Exercise details:
Each line from the start of the entries through the line that contains "of its characters;" should be output exactly, please.

****

(* ===== verification/Radix.v ===== *)
(** * Numbers in other bases (crates/oxide_builtins/src/number.rs)

    [Number.prototype.toString] with a radix and [parseInt].  A text is the list
    of its characters; the argument of [parseInt] is the text after the
    conversion to a string, its radix the double after the conversion to a
    number. *)

From stdpp Require Import base tactics numbers list option strings.
From Stdlib Require Import ZArith Lia SpecFloat.
From S2P Require Import Prelude Unicode Float Coercion Digits.

Open Scope Z_scope.

Module Radix.
Import F64.

Definition is_js_ws (c : N) : bool :=
  bool_decide (c ∈ [0x09; 0x0B; 0x0C; 0x20; 0xA0; 0x1680; 0x202F; 0x205F; 0x3000; 0xFEFF; 0x0A; 0x0D; 0x2028; 0x2029]%N) || in_range 0x2000 0x200A c.

Fixpoint skip_ws (text : list N) : list N :=
  match text with c :: rest => if is_js_ws c then skip_ws rest else text | [] => [] end.
Definition trim_ws (text : list N) : list N := reverse (skip_ws (reverse (skip_ws text))).

Definition to_int32 (n : N) : Z :=
  if is_nan n || is_infinite n || eqb n Coercion.ZERO then 0
  else u32_to_i32 (Z.to_N (as_u32 (rem_euclid (trunc n) F64Facts.TWO32))).

(** [char::to_digit]. *)
Definition to_digit36 (radix : Z) (c : N) : option Z :=
  let d := if in_range 48 57 c then Some (Z.of_N c - 48)
           else if in_range 97 122 c then Some (Z.of_N c - 87)
           else if in_range 65 90 c then Some (Z.of_N c - 55) else None in
  match d with Some d => if d <? radix then Some d else None | None => None end.

(** The longest prefix of digits. *)
Fixpoint digit_prefix (radix : Z) (text : list N) : list N :=
  match text with c :: rest => match to_digit36 radix c with Some _ => c :: digit_prefix radix rest | None => [] end | [] => [] end.

Fixpoint accumulate (radix : Z) (prefix : list N) (acc : N) : N :=
  match prefix with
  | [] => acc
  | c :: rest => accumulate radix rest (add (mul acc (of_Z radix)) (of_Z (default 0 (to_digit36 radix c))))
  end.

Definition read_sign (text : list N) : bool * list N :=
  match text with c :: rest => if (c =? 45)%N then (true, rest) else if (c =? 43)%N then (false, rest) else (false, text) | [] => (false, []) end.

(** [0x] goes when the radix is 0 or 16. *)
Definition hex_prefix (r : Z) (rest : list N) : option (list N) :=
  match rest with
  | a :: b :: more => if ((r =? 0) || (r =? 16)) && (a =? 48)%N && ((b =? 120)%N || (b =? 88)%N) then Some more else None
  | _ => None
  end.

(** The int form where it fits. *)
Definition int_form (neg : bool) (acc : N) : Prim :=
  if eqb acc Coercion.ZERO then Coercion.float (if neg then F64.neg Coercion.ZERO else Coercion.ZERO)
  else if eqb (sub acc (trunc acc)) Coercion.ZERO && leb (of_Z (- 2^31)) acc && leb acc (of_Z (2^31 - 1)) then PInt (saturate (- 2^31) (2^31 - 1) acc)
  else Coercion.float acc.

Definition number_parse_int (text : list N) (raw : N) : Prim :=
  let s := trim_ws text in
  let r := to_int32 raw in
  let '(neg, rest) := read_sign s in
  if negb ((r =? 0) || ((2 <=? r) && (r <=? 36))) then Coercion.float NAN
  else
    let radix_default := if r =? 0 then 10 else r in
    let '(digits, radix) := match hex_prefix r rest with Some more => (more, 16) | None => (rest, radix_default) end in
    match digit_prefix radix digits with
    | [] => Coercion.float NAN
    | prefix =>
        match (if radix =? 10 then Coercion.parse_f64 prefix else Some (accumulate radix prefix Coercion.ZERO)) with
        | None => Coercion.float NAN
        | Some acc => int_form neg (if neg then F64.neg acc else acc)
        end
    end.

(** The digits of [value], last one first. *)
Definition digit36 (d : Z) : N := Z.to_N (if d <? 10 then 48 + d else 87 + d).
Fixpoint radix_digits (fuel : nat) (radix value : Z) : list N :=
  match fuel with
  | O => []
  | S fuel => if 0 <? value then digit36 (value mod radix) :: radix_digits fuel radix (value / radix) else []
  end.

Definition as_u128 : N → Z := saturate 0 (2^128 - 1).

Definition number_to_string (ryu : N → list N) (n : N) (radix_arg : option N) : Digits.NumText :=
  let radix := match radix_arg with
               | None => Some 10
               | Some raw => let r := Digits.to_integer_or_infinity raw in if Digits.within 2 36 r then Some (as_u32 r) else None
               end in
  match radix with
  | None => Digits.RangeError
  | Some radix =>
      Digits.Text (
        if radix =? 10 then Coercion.js_number_to_string ryu n
        else if is_nan n then bytes_of "NaN"
        else if is_infinite n then Digits.infinity_text n
        else if leb (of_Z (2^128 - 1)) (abs n) then Coercion.js_number_to_string ryu n
        else
          let value := as_u128 (trunc (abs n)) in
          let result := if value =? 0 then [48%N] else reverse (radix_digits 128 radix value) in
          if is_sign_negative n then 45%N :: result else result)
  end.
End Radix.

Module RadixFacts.
Import F64 F64Facts Radix.

(** ** Doubles that are integers *)

Lemma decode_neg d : decode (neg d) = SFopp (decode d).
Proof.
  unfold decode, neg. rewrite N.lxor_spec. assert (N.testbit (2^63) 63 = true) as -> by (by vm_compute). rewrite xorb_true_r, N.shiftr_lxor.
  assert (N.land (N.lxor (N.shiftr d 52) (N.shiftr (2^63) 52)) 0x7FF = N.land (N.shiftr d 52) 0x7FF ∧ N.land (N.lxor d (2^63)) 0xFFFFFFFFFFFFF = N.land d 0xFFFFFFFFFFFFF)%N as [-> ->].
  { split; apply N.bits_inj; intros i; rewrite !N.land_spec, N.lxor_spec.
    - change (N.shiftr (2^63) 52) with (2^11)%N. change 0x7FF%N with (N.ones 11). rewrite N.pow2_bits_eqb. destruct (N.eqb_spec 11 i) as [<-|]; [by rewrite N.ones_spec_high, !andb_false_r by lia|by rewrite xorb_false_r].
    - change 0xFFFFFFFFFFFFF%N with (N.ones 52). rewrite N.pow2_bits_eqb. destruct (N.eqb_spec 63 i) as [<-|]; [by rewrite N.ones_spec_high, !andb_false_r by lia|by rewrite xorb_false_r]. }
  set (e := Z.of_N _). set (m := Z.of_N _). destruct (e =? 0); [by destruct m|]. destruct (e =? 2047); [by destruct (m =? 0)|]. by destruct (m + 2^52).
Qed.

Lemma neg_int d z : is_int (decode d) z → is_int (decode (neg d)) (- z).
Proof.
  rewrite decode_neg. intros [Hv Hu]. destruct (decode d) as [s|s| |s m e]; cbn [SFopp valid_binary units] in *; try discriminate Hu; split; [done| |done|].
  - apply Some_inj in Hu. by rewrite Z.mul_opp_l, <- Hu.
  - apply Some_inj in Hu. rewrite Z.mul_opp_l, <- Hu. destruct s; cbn [negb cond_Zopp]; [by rewrite Z.opp_involutive|done].
Qed.

Lemma units_leb a b x y : units (decode a) = Some x → units (decode b) = Some y → leb a b = (x <=? y).
Proof.
  intros Ha Hb. unfold leb, SFleb. rewrite (compare_units _ _ x y (decode_valid a) (decode_valid b) Ha Hb).
  destruct (Z.compare_spec x y), (Z.leb_spec x y); (done || lia).
Qed.

Lemma encode_lt f : valid_binary prec emax f = true → (encode f < 2^64)%N.
Proof.
  destruct f as [s|s| |s m e]; cbn [encode valid_binary]; [by destruct s|by destruct s|done|]. intros Hb. destruct (bounded_cases m e Hb) as [[Hm ->]|[Hm He]].
  - rewrite (proj2 (Z.ltb_lt _ _)) by lia. unfold sign_bit. destruct s; lia.
  - rewrite (proj2 (Z.ltb_ge _ _)) by lia. unfold sign_bit. destruct s; lia.
Qed.

Lemma int_not_nan d z : is_int (decode d) z → is_nan d = false ∧ is_infinite d = false.
Proof. intros [_ Hu]. unfold is_nan, is_infinite. destruct (decode d); (done || discriminate Hu). Qed.

Lemma add_is_int x y a b : is_int (decode x) a → is_int (decode y) b → Z.abs (a + b) < 2^53 → is_int (decode (add x y)) (a + b).
Proof. intros Hx Hy Hab. unfold add. pose proof (add_int _ _ a b Hx Hy Hab) as H. by rewrite decode_encode by apply H. Qed.

Lemma mul_is_int x y a b : is_int (decode x) a → is_int (decode y) b → Z.abs (a * b) < 2^53 → is_int (decode (mul x y)) (a * b).
Proof. intros Hx Hy Hab. unfold mul. pose proof (mul_int _ _ a b Hx Hy Hab) as H. by rewrite decode_encode by apply H. Qed.

Lemma trunc_is_int x z : is_int (decode x) z → is_int (decode (trunc x)) z.
Proof. intros Hx. unfold trunc. pose proof (trunc_int _ z (proj1 Hx) (int_int_part _ _ Hx)) as H. by rewrite decode_encode by apply H. Qed.

Lemma zero_is_int : is_int (decode Coercion.ZERO) 0.
Proof. split; done. Qed.

Lemma eqb_zero d z : is_int (decode d) z → eqb d Coercion.ZERO = (z =? 0).
Proof.
  intros [_ Hu]. rewrite (CoercionFacts.units_eqb _ _ _ _ Hu (proj2 zero_is_int)). pose proof unit_pos. destruct (Z.eqb_spec z 0) as [->|]; [done|]. apply Z.eqb_neq. nia.
Qed.

(** What [parseInt] makes of an integer. *)
Definition int_result (z : Z) : Prim := if (- 2^31 <=? z) && (z <=? 2^31 - 1) then PInt z else PDouble (of_Z z).

Lemma int_form_ok neg acc z : is_int (decode acc) z → z ≠ 0 → Z.abs z < 2^53 → (acc < 2^64)%N → int_form neg acc = int_result z.
Proof.
  intros Hi Hz Hb Hlt. unfold int_form, int_result. rewrite (eqb_zero acc z Hi), (proj2 (Z.eqb_neq z 0)) by done. pose proof unit_pos as Hu.
  assert (eqb (sub acc (trunc acc)) Coercion.ZERO = true) as ->.
  { pose proof (sub_int _ _ z z Hi (trunc_is_int acc z Hi) ltac:(lia)) as Hs. rewrite Z.sub_diag in Hs. apply (eqb_zero _ 0). unfold sub. by rewrite decode_encode by apply Hs. }
  destruct (of_Z_int (- 2^31) ltac:(lia)) as [_ Ul], (of_Z_int (2^31 - 1) ltac:(lia)) as [_ Uh]. cbn [andb].
  rewrite (units_leb _ _ _ _ Ul (proj2 Hi)), (units_leb _ _ _ _ (proj2 Hi) Uh).
  assert (∀ a b, (a * UNIT <=? b * UNIT) = (a <=? b)) as Hle by (intros a b; apply Bool.eq_iff_eq_true; rewrite !Z.leb_le; symmetry; by apply Z.mul_le_mono_pos_r). rewrite !Hle.
  destruct ((- 2^31 <=? z) && (z <=? 2^31 - 1)) eqn:Er.
  - apply andb_true_iff in Er as [H1%Z.leb_le H2%Z.leb_le]. rewrite (saturate_int _ _ _ z Hi (conj H1 H2)). reflexivity.
  - unfold Coercion.float. rewrite (proj1 (int_not_nan acc z Hi)). f_equal. symmetry. by apply CoercionFacts.of_Z_unique.
Qed.

Lemma neg_lt d : (d < 2^64)%N → (neg d < 2^64)%N.
Proof.
  intros Hd. unfold neg. destruct (N.eq_dec (N.lxor d (2^63)) 0) as [->|Hn]; [done|]. apply N.log2_lt_pow2; [lia|].
  eapply N.le_lt_trans; [apply N.log2_lxor|]. apply N.max_lub_lt; [|done]. destruct (N.eq_dec d 0) as [->|]; [done|]. apply N.log2_lt_pow2; [lia|done].
Qed.

(** ** Texts of digits *)

Definition digit_of (r : Z) (c : N) : Z := default 0 (to_digit36 r c).

Definition text_value (r : Z) (text : list N) (acc : Z) : Z := fold_left (λ a c, a * r + digit_of r c) text acc.

(** A character that is a digit in base [r], hence no space and no sign. *)
Definition good (r : Z) (c : N) : Prop := to_digit36 r c = Some (digit_of r c) ∧ 0 <= digit_of r c < r.

Lemma good_not r c : good r c → is_js_ws c = false ∧ c ≠ 45%N ∧ c ≠ 43%N.
Proof.
  intros [Hd _]. unfold to_digit36 in Hd. assert (in_range 48 57 c = true ∨ in_range 97 122 c = true ∨ in_range 65 90 c = true) as Hr.
  { destruct (in_range 48 57 c); [by left|]. destruct (in_range 97 122 c); [by right; left|]. destruct (in_range 65 90 c); [by right; right|done]. }
  assert (48 <= c <= 122)%N as Hc by (destruct Hr as [Hr|[Hr|Hr]]; apply in_range_true in Hr; lia).
  split; [|split; lia]. unfold is_js_ws. rewrite orb_false_iff, in_range_false, bool_decide_eq_false, !not_elem_of_cons. split; [|lia]. split_and!; try lia. by apply not_elem_of_nil.
Qed.

Lemma trim_ws_good text : Forall (λ c, is_js_ws c = false) text → trim_ws text = text.
Proof.
  assert (∀ t, Forall (λ c, is_js_ws c = false) t → skip_ws t = t) as H by (intros [|c t]; [done|]; intros [Hc _]%Forall_cons; cbn; by rewrite Hc).
  intros Ht. unfold trim_ws. rewrite (H text Ht), (H (reverse text)), reverse_involutive; [done|]. by apply Forall_reverse.
Qed.

Lemma digit_prefix_good r text : Forall (good r) text → digit_prefix r text = text.
Proof. induction 1 as [|c text [Hc _] _ IH]; [done|]. cbn. by rewrite Hc, IH. Qed.

Lemma text_value_grows r text acc : 2 <= r → Forall (good r) text → 0 <= acc → acc <= text_value r text acc.
Proof.
  intros Hr Ht. revert acc. induction Ht as [|c text [_ Hc] _ IH]; intros acc Ha; cbn; [lia|]. fold (text_value r text (acc * r + digit_of r c)).
  etransitivity; [|apply IH; nia]. nia.
Qed.

Lemma accumulate_ok r text : 2 <= r <= 36 → Forall (good r) text → ∀ acc a, is_int (decode acc) a → 0 <= a → text_value r text a < 2^53 → (acc < 2^64)%N →
  is_int (decode (accumulate r text acc)) (text_value r text a) ∧ (accumulate r text acc < 2^64)%N.
Proof.
  intros Hr. induction 1 as [|c text [Hc Hd] Ht IH]; intros acc a Hi Ha Hb Hl; [done|]. cbn [accumulate text_value fold_left] in *. fold (text_value r text (a * r + digit_of r c)) in *.
  pose proof (text_value_grows r text (a * r + digit_of r c) ltac:(lia) Ht ltac:(nia)) as Hg. fold (digit_of r c).
  destruct (of_Z_int r ltac:(lia)) as [Vr Ur]. destruct (of_Z_int (digit_of r c) ltac:(lia)) as [Vd Ud].
  pose proof (mul_is_int acc (of_Z r) a r Hi (conj Vr Ur) ltac:(nia)) as Hm.
  pose proof (add_is_int _ (of_Z (digit_of r c)) _ _ Hm (conj Vd Ud) ltac:(nia)) as Hs. apply IH; [done|nia|done|].
  unfold add. apply encode_lt. apply (add_int _ _ _ _ Hm (conj Vd Ud)). nia.
Qed.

****

Response below:
(* ===== verification/Radix.v ===== *)
(** * Numbers in other bases (crates/oxide_builtins/src/number.rs)

    [Number.prototype.toString] with a radix and [parseInt].  A text is the list
    of its characters; the argument of [parseInt] is the text after the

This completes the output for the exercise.